(* ===== verification/_CoqProject ===== *)
-Q . S2P
Prelude.v
GoStd.v
Identity.v
Session.v
SessionFacts.v
Mail.v
MailFacts.v
ThreadStore.v
BlocksFacts.v
ConsensusStore.v
Membership.v
MembershipFacts.v
Chain.v
Instances.v
ChainFacts.v
Raft.v
RaftFacts.v
Tendermint.v
TendermintFacts.v
TendermintFork.v
Tasks.v
TasksFacts.v
Rpc.v
RpcFacts.v
ThreadCrypto.v
Regex.v
Records.v
RecordsFacts.v
Manager.v
ManagerFacts.v
Deliver.v
DeliverFacts.v
Transport.v
TransportFacts.v
Publisher.v
PublisherFacts.v
RaftRun.v
RpcThreads.v
RpcThreadsFacts.v
Actors.v
Gossip.v
Network.v
Webhook.v
RpcExt.v
RpcExtFacts.v
RpcDiag.v
Format.v
Tui.v
TuiFacts.v
Cli.v
CliFacts.v
CliPromote.v
CliCommands.v
Daemon.v
DaemonFacts.v
CliOutputs.v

● PROBLEM STATEMENT
The answer should be the exact lines running from the line containing "Publisher.v" to the last line of the entries, with nothing else.

● EXERCISE OUTPUT
Publisher.v
PublisherFacts.v
RaftRun.v
RpcThreads.v
RpcThreadsFacts.v
Actors.v
Gossip.v
Network.v
Webhook.v
RpcExt.v
RpcExtFacts.v
RpcDiag.v
Format.v
Tui.v
TuiFacts.v
Cli.v
CliFacts.v
CliPromote.v
CliCommands.v
Daemon.v
DaemonFacts.v
CliOutputs.v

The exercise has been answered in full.